Cependant, le gouvernement Reagan a mis des freins à toutes les organisations qui interféraient sur ce qu’il appelait avec euphémisme le « marché libre ». En réalité, ils étaient tout simplement en train de protéger les intérêts de leurs grandes entreprises.
Les représentants de Reagan ont indiqué aux dirigeants de l’OMS et aux agences de l’ONU que les États-Unis apprécieraient qu’ils arrêtent d’interférer dans le marché. L’OMS, dépendant en grande partie des États-Unis, n’a pas poursuivi ce travail et a ainsi continué de recevoir les subventions des USA.
Les études sur les boissons alcoolisées dont j’étais le co-auteur avec un collègue ont été retirées de l’Oxford University Press. L’OMS prévoyait de les publier au sein de cette université.
Depuis le début des années Reagan, la droite de ce pays s’est engagée à combattre les agences de l’ONU tel que l’OMS. Les membres de ce courant ont indiqué que ces organisations étaient inefficaces. Mais en réalité, ils s’inquiétaient surtout de défendre les intérêts d’une poignée de leurs multinationales.
À présent, Trump essaye de poursuivre cet objectif avec des raisons encore plus vénales : détourner l’attention de son échec de la gestion du coronavirus, alors qu’avec ses soutiens d’extrême droite dans le milieu des affaires, il est prêt à remettre le feu aux poudres en rouvrant l’économie. Parmi ses alliés, on retrouve la famille DeVos qui a soutenu des protestations anti-quarantaine au Michigan et ailleurs avec des manifestants parfois lourdement armés.
Dans un Tweet du 14 avril, Trump a annoncé qu’il mettait « fin aux subventions » de l’Organisation mondiale de la Santé.
Il accusait l’OMS d’avoir des ententes secrètes avec la Chine et de ne pas « partager l’information dans des délais acceptables et d’une manière transparente ». Trump lance ces accusations alors que les plus hauts dirigeants de son administration, y compris Anthony Fauci du NIS, étaient en contacts réguliers avec l’OMS durant la crise.

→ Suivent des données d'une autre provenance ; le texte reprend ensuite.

(* ===== verification/Ac.v ===== *)
(** * The Aho-Corasick trie (libclamav/matcher-ac.c)

    Patterns are entered into a trie by their first static bytes, at most
    [ac_maxdepth] of them; [cli_ac_buildtrie] then turns the trie into an automaton:
    it computes the failure links, appends to the patterns of a node those of its
    failure node, and fills in the missing transitions.

    Nodes and patterns are cells of two tables ([ac_nodetable] with the root in
    front, and [ac_pattable]); pointers are indices of these tables.  The lists of
    patterns are linked by the fields [next] and [next_same] of the cells, and the
    tails of these lists are shared between nodes, as in the C program. *)
From stdpp Require Import base numbers list list_numbers gmap.
From Stdlib Require Import ZArith Lia Bool.
From S2P Require Import Prelude Dlp CalOff.

Local Open Scope Z_scope.

Module Ac.
Import Errors CalOff.

Definition CLI_MATCH_WILDCARD : Z := 0xff00.
Definition CLI_MATCH_CHAR : Z := 0.
Definition CLI_MATCH_IGNORE : Z := 0x100.
Definition CLI_MATCH_SPECIAL : Z := 0x200.
Definition CLI_MATCH_NIBBLE_HIGH : Z := 0x300.
Definition CLI_MATCH_NIBBLE_LOW : Z := 0x400.

Definition AC_SPECIAL_ALT_CHAR : Z := 1.
Definition AC_SPECIAL_ALT_STR : Z := 2.
Definition AC_SPECIAL_LINE_MARKER : Z := 3.
Definition AC_SPECIAL_BOUNDARY : Z := 4.

(** [struct cli_ac_special]: for alternatives of characters [alts] is one string
    of [num] characters, for alternatives of strings it is the list that is linked
    by [next]. *)
Record special := Special { sp_type : Z; negative : bool; num : Z; alts : list (list Z) }.

#[export] Instance special_eq_dec : EqDecision special.
Proof. solve_decision. Defined.

(** What a signature says about a pattern.  Characters are 16 bits wide, the high
    byte says what they match; the fields [length] and [prefix_length] are the
    lengths of [pattern] and [prefix]. *)
Record ac_patt := AcPatt {
  pattern : list Z; prefix : option (list Z);
  mindist : Z; maxdist : Z;
  sigid : Z; parts : Z; partno : Z;
  lsigid : option (Z * Z);               (** [lsigid[1]] and [lsigid[2]] if [lsigid[0]] is set *)
  ch : Z * Z; ch_mindist : Z * Z; ch_maxdist : Z * Z;
  special_table : list special; special_pattern : Z;
  rtype : Z; type : Z;
  off_data : offdata; offset_min : Z; offset_max : Z;
  boundary : Z; virname : list Z }.

Definition length_ (p : ac_patt) : Z := Z.of_nat (length (pattern p)).
Definition prefix_length (p : ac_patt) : Z := Z.of_nat (length (default [] (prefix p))).

(** A pattern in the table, with the fields the matcher sets. *)
Record cell := Cell { patt : ac_patt; next : option nat; next_same : option nat; depth : nat }.

Definition set_next (n : option nat) (c : cell) : cell := Cell (patt c) n (next_same c) (depth c).
Definition set_next_same (n : option nat) (c : cell) : cell := Cell (patt c) (next c) n (depth c).

(** [struct cli_ac_node]: [trans] is NULL or an array of 256 pointers, where an
    absent entry is NULL. *)
Record node := Node { nlist : option nat; trans : option (gmap Z nat); fail : option nat }.

Definition set_list (l : option nat) (n : node) : node := Node l (trans n) (fail n).
Definition set_trans (t : option (gmap Z nat)) (n : node) : node := Node (nlist n) t (fail n).
Definition set_fail (f : option nat) (n : node) : node := Node (nlist n) (trans n) f.

Definition IS_LEAF (n : node) : bool := bool_decide (trans n = None).
Definition IS_FINAL (n : node) : bool := bool_decide (is_Some (nlist n)).

(** The tables; node 0 is [ac_root]. *)
Record ac := MkAc { nodes : list node; cells : list cell; ac_mindepth : Z; ac_maxdepth : Z }.

Definition set_nodes (s : ac) (ns : list node) : ac := MkAc ns (cells s) (ac_mindepth s) (ac_maxdepth s).
Definition set_cells (s : ac) (cs : list cell) : ac := MkAc (nodes s) cs (ac_mindepth s) (ac_maxdepth s).

(** Writing through a pointer to a node or a pattern. *)
Definition upd_node (s : ac) (n : nat) (f : node -> node) : ac := set_nodes s (alter f n (nodes s)).
Definition upd_cell (s : ac) (p : nat) (f : cell -> cell) : ac := set_cells s (alter f p (cells s)).

(** The outcomes of the next allocations; when the list is used up they succeed. *)
Definition alloc (m : list bool) : bool * list bool :=
  match m with [] => (true, []) | b :: m => (b, m) end.

(** [cli_ac_init], without the prefilter. *)
Definition cli_ac_init (mindepth maxdepth : Z) (m : list bool) : Z * option ac :=
  let '(ok, m) := alloc m in
  if negb ok then (CL_EMEM, None)
  else
    let '(ok, m) := alloc m in
    if negb ok then (CL_EMEM, None)
    else (CL_SUCCESS, Some (MkAc [Node None (Some ∅) None] [] mindepth maxdepth)).

(** ** Adding a pattern *)

Definition is_wild (c : Z) : bool := negb (Z.land c CLI_MATCH_WILDCARD =? 0).

(** The number of static characters among the first [n]. *)
Fixpoint static_len (n : nat) (p : list Z) : nat :=
  match n, p with
  | S n, c :: p => if is_wild c then O else S (static_len n p)
  | _, _ => O
  end.

Definition key_len (maxdepth : Z) (p : list Z) : nat :=
  static_len (Z.to_nat (Z.min maxdepth (Z.of_nat (length p)))) p.

(** The loop down the trie along the characters [key], which creates the missing
    nodes.  The result is the code, the nodes and the node reached. *)
Fixpoint descend (key : list Z) (ns : list node) (pt : nat) (m : list bool)
    : option (Z * list node * nat * list bool) :=
  match key with
  | [] => Some (CL_SUCCESS, ns, pt, m)
  | c :: key =>
      let* n := ns !! pt in
      let '(ok, m) := match trans n with Some _ => (true, m) | None => alloc m end in
      if negb ok then Some (CL_EMEM, ns, pt, m)
      else
        let t := default ∅ (trans n) in
        let ns := <[pt := set_trans (Some t) n]> ns in
        match t !! Z.land c 0xff with
        | Some nx => descend key ns nx m
        | None =>
            let '(ok, m) := alloc m in
            if negb ok then Some (CL_EMEM, ns, pt, m)
            else
              let '(ok, m) := if bool_decide (key = []) then (true, m) else alloc m in
              if negb ok then Some (CL_EMEM, ns, pt, m)
              else
                let '(ok, m) := alloc m in
                if negb ok then Some (CL_EMEM, ns, pt, m)
                else
                  let nx := length ns in
                  let new := Node None (if bool_decide (key = []) then None else Some ∅) None in
                  let ns := ns ++ [new] in
                  descend key (alter (set_trans (Some (<[Z.land c 0xff := nx]> t))) pt ns) nx m
        end
  end.

(** Two specials are the same. *)
Definition same_special (a1 a2 : special) : bool :=
  (num a1 =? num a2) && Bool.eqb (negative a1) (negative a2) && (sp_type a1 =? sp_type a2) &&
  (if (sp_type a1 =? AC_SPECIAL_ALT_CHAR) || (sp_type a1 =? AC_SPECIAL_ALT_STR)
   then bool_decide (alts a1 = alts a2) else true).

(** The loop over the specials; its counter has 8 bits. *)
Fixpoint same_specials (fuel : nat) (t1 t2 : list special) (i : Z) : res bool :=
  match fuel with
  | O => NoFuel
  | S fuel =>
      if i <? Z.of_nat (length t1) then
        let! a1 := of_opt (bget t1 i) in
        let! a2 := of_opt (bget t2 i) in
        if same_special a1 a2 then same_specials fuel t1 t2 (uint 8 (i + 1)) else Ok false
      else Ok true
  end.

Definition same_patt (ph new : ac_patt) : res bool :=
  if (length_ ph =? length_ new) && (prefix_length ph =? prefix_length new)
     && (fst (ch ph) =? fst (ch new)) && (snd (ch ph) =? snd (ch new))
     && bool_decide (pattern ph = pattern new)
     && bool_decide (default [] (prefix ph) = default [] (prefix new)) then
    match special_table ph, special_table new with
    | [], [] => Ok true
    | t1, t2 => if bool_decide (length t1 = length t2) then same_specials 257 t1 t2 0 else Ok false
    end
  else Ok false.

(** The walk along the patterns of a node in search of the same one. *)
Fixpoint find_same (fuel : nat) (cs : list cell) (ph : option nat) (new : ac_patt) : res (option nat) :=
  match ph with
  | None => Ok None
  | Some p =>
      match fuel with
      | O => NoFuel
      | S fuel =>
          let! c := of_opt (cs !! p) in
          let! b := same_patt (patt c) new in
          if b then Ok (Some p) else find_same fuel cs (next c) new
      end
  end.

(** The end of [cli_ac_addpatt]: the pattern enters the table and a list. *)
Definition link (s : ac) (pt : nat) (new : ac_patt) (len : nat) : res ac :=
  let! n := of_opt (nodes s !! pt) in
  let id := length (cells s) in
  let! same := find_same (S (length (cells s))) (cells s) (nlist n) new in
  match same with
  | Some ph =>
      let! c := of_opt (cells s !! ph) in
      let cs := alter (set_next_same (Some id)) ph (cells s) in
      Ok (set_cells s (cs ++ [Cell new None (next_same c) len]))
  | None =>
      let s := set_cells s (cells s ++ [Cell new (nlist n) None len]) in
      Ok (upd_node s pt (set_list (Some id)))
  end.

Definition cli_ac_addpatt (s : ac) (new : ac_patt) (m : list bool) : res (Z * ac) :=
  let len := key_len (ac_maxdepth s) (pattern new) in
  if Z.of_nat len <? ac_mindepth s then Ok (CL_EMALFDB, s)
  else
    let! (ret, ns, pt, m) := of_opt (descend (take len (pattern new)) (nodes s) 0%nat m) in
    let s := set_nodes s ns in
    if negb (ret =? CL_SUCCESS) then Ok (ret, s)
    else
      let '(ok, m) := alloc m in
      if negb ok then Ok (CL_EMEM, s)
      else
        let! s := link s pt new len in
        Ok (CL_SUCCESS, s).

(** ** Building the automaton *)

Definition bytes256 : list Z := seqZ 0 256.

(** [while(IS_LEAF(failtarget)) failtarget = failtarget->fail;] *)
Fixpoint fail_leaf (fuel : nat) (ns : list node) (n : nat) : res nat :=
  match fuel with
  | O => NoFuel
  | S fuel =>
      let! x := of_opt (ns !! n) in
      if IS_LEAF x then let! f := of_opt (fail x) in fail_leaf fuel ns f
      else Ok n
  end.

(** [while(IS_LEAF(fail) || !fail->trans[i]) fail = fail->fail;], and
    [fail->trans[i]] of the node where it ends. *)
Fixpoint fail_trans (fuel : nat) (ns : list node) (n : nat) (i : Z) : res nat :=
  match fuel with
  | O => NoFuel
  | S fuel =>
      let! x := of_opt (ns !! n) in
      match trans x ≫= (fun t => t !! i) with
      | Some target => Ok target
      | None => let! f := of_opt (fail x) in fail_trans fuel ns f i
      end
  end.

(** [while(patt->next) patt = patt->next;] *)
Fixpoint last_patt (fuel : nat) (cs : list cell) (p : nat) : res nat :=
  match fuel with
  | O => NoFuel
  | S fuel =>
      let! c := of_opt (cs !! p) in
      match next c with Some q => last_patt fuel cs q | None => Ok p end
  end.

(** The state of a traversal: the tables, the queue and the outcomes of the
    allocations of its cells.  [None] is the return of CL_EMEM. *)
Definition walk_state : Type := ac * list nat * list bool.

Definition bfs_enqueue (w : walk_state) (n : nat) : option walk_state :=
  let '(s, q, m) := w in
  let '(ok, m) := alloc m in
  if ok then Some (s, q ++ [n], m) else None.

(** A loop over the 256 characters. *)
Fixpoint for_bytes (f : Z -> walk_state -> res (option walk_state)) (l : list Z) (w : walk_state)
    : res (option walk_state) :=
  match l with
  | [] => Ok (Some w)
  | i :: l =>
      let! r := f i w in
      match r with Some w => for_bytes f l w | None => Ok None end
  end.

(** [while((node = bfs_dequeue(&bfs, &bfs_last)))]. *)
Fixpoint while_queue (fuel : nat) (f : nat -> walk_state -> res (option walk_state)) (w : walk_state)
    : res (option (ac * list bool)) :=
  let '(s, q, m) := w in
  match q with
  | [] => Ok (Some (s, m))
  | n :: q =>
      match fuel with
      | O => NoFuel
      | S fuel =>
          let! r := f n (s, q, m) in
          match r with Some w => while_queue fuel f w | None => Ok None end
      end
  end.

(** The first loop: the children of the root fail to the root, and the root gets
    itself for the characters it has no child for. *)
Definition root_step (i : Z) (w : walk_state) : res (option walk_state) :=
  let '(s, q, m) := w in
  let! r := of_opt (nodes s !! 0%nat) in
  let! t := of_opt (trans r) in
  match t !! i with
  | None => Ok (Some (upd_node s 0 (set_trans (Some (<[i := 0%nat]> t))), q, m))
  | Some n => Ok (bfs_enqueue (upd_node s n (set_fail (Some 0%nat)), q, m) n)
  end.

(** The child of [n] for the character [i]. *)
Definition fail_step (n : nat) (i : Z) (w : walk_state) : res (option walk_state) :=
  let '(s, q, m) := w in
  let! x := of_opt (nodes s !! n) in
  match trans x ≫= (fun t => t !! i) with
  | None => Ok (Some (s, q, m))
  | Some child =>
      let! f := of_opt (fail x) in
      let! target := fail_trans (length (nodes s)) (nodes s) f i in
      let s := upd_node s child (set_fail (Some target)) in
      let! c := of_opt (nodes s !! child) in
      let! t := of_opt (nodes s !! target) in
      let! s :=
        match nlist c with
        | Some p =>
            let! last := last_patt (length (cells s)) (cells s) p in
            Ok (upd_cell s last (set_next (nlist t)))
        | None => Ok (upd_node s child (set_list (nlist t)))
        end in
      Ok (bfs_enqueue (s, q, m) child)
  end.

(** A node of the first traversal. *)
Definition fail_node (n : nat) (w : walk_state) : res (option walk_state) :=
  let '(s, q, m) := w in
  let! x := of_opt (nodes s !! n) in
  if IS_LEAF x then
    let! f := of_opt (fail x) in
    let! target := fail_leaf (length (nodes s)) (nodes s) f in
    Ok (Some (upd_node s n (set_fail (Some target)), q, m))
  else for_bytes (fail_step n) bytes256 w.

(** The start of the second traversal: the children of the root. *)
Definition root_step2 (i : Z) (w : walk_state) : res (option walk_state) :=
  let '(s, q, m) := w in
  let! r := of_opt (nodes s !! 0%nat) in
  let! t := of_opt (trans r) in
  let! n := of_opt (t !! i) in
  if bool_decide (n = 0%nat) then Ok (Some (s, q, m)) else Ok (bfs_enqueue w n).

(** The transition of [n] for the character [i]. *)
Definition trans_step (n : nat) (i : Z) (w : walk_state) : res (option walk_state) :=
  let '(s, q, m) := w in
  let! x := of_opt (nodes s !! n) in
  let! t := of_opt (trans x) in
  let! keep :=
    match t !! i with
    | None => Ok None
    | Some child =>
        let! c := of_opt (nodes s !! child) in
        Ok (if negb (IS_FINAL c) && IS_LEAF c then None else Some child)
    end in
  match keep with
  | Some child => Ok (bfs_enqueue w child)
  | None =>
      let! f := of_opt (fail x) in
      let! target := fail_trans (length (nodes s)) (nodes s) f i in
      Ok (Some (upd_node s n (set_trans (Some (<[i := target]> t))), q, m))
  end.

Definition trans_node (n : nat) (w : walk_state) : res (option walk_state) :=
  let '(s, q, m) := w in
  let! x := of_opt (nodes s !! n) in
  if IS_LEAF x then Ok (Some w) else for_bytes (trans_step n) bytes256 w.

(** [ac_maketrans]: the automaton, or [None] for CL_EMEM. *)
Definition ac_maketrans (s : ac) (m : list bool) : res (option ac) :=
  let! r := for_bytes root_step bytes256 (s, [], m) in
  match r with
  | None => Ok None
  | Some (s, q, m) =>
      let! r := while_queue (length (nodes s)) fail_node (s, q, m) in
      match r with
      | None => Ok None
      | Some (s, m) =>
          let! r := for_bytes root_step2 bytes256 (s, [], m) in
          match r with
          | None => Ok None
          | Some w =>
              let! r := while_queue (length (nodes s)) trans_node w in
              Ok (fst <$> r)
          end
      end
  end.

Definition cli_ac_buildtrie (s : ac) (m : list bool) : res (Z * option ac) :=
  let! r := ac_maketrans s m in
  match r with
  | Some s => Ok (CL_SUCCESS, Some s)
  | None => Ok (CL_EMEM, None)
  end.

End Ac.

Comme c’est le cas avec toutes les grandes organisations, l’OMS est loin d’être parfaite. Cependant, elle joue un rôle primordial dans les pays en voie de développement et son rôle va devenir d’autant plus important que la pandémie se propage.
La plupart de ces pays doivent composer avec un système de santé défaillant pour combattre le virus. Beaucoup manquent d’eau au moment où justement l’eau – toujours vitale à la survie – est très importante pour se laver les mains et ainsi freiner la propagation du virus. Michel Merson, l’ex-directeur de l’université de Duke Global Health institue, a indiqué que « l’OMS est une bouée de sauvetage pour ces pays afin d’éviter des millions de cas et de morts ».
Le rédacteur en chef du Lancet, célèbre journal médical, a dénoncé la coupure budgétaire de Trump comme étant « un crime contre l’humanité ». Il a écrit un tweet indiquant que « chaque scientifique, chaque membre du personnel de santé et chaque citoyen doit résister et combattre cette trahison qui va à l’encontre d’une solidarité internationale ».
De Reagan à Trump, l’histoire est la même : négliger la santé de l’humanité pour servir les intérêts d’une petite minorité. Pour Reagan, le but était d’aider une poignée de soutiens bien connectés parmi les multinationales. Pour Trump, il s’agirait d’aider un seul milliardaire en particulier, lui-même.
À présent, nous sommes au milieu d’une pandémie qui commence à toucher les régions les plus vulnérables et l’OMS joue un rôle indispensable. Les États-Unis ne devraient pas couper son soutien maintenant. Nous devrions augmenter le budget de l’OMS.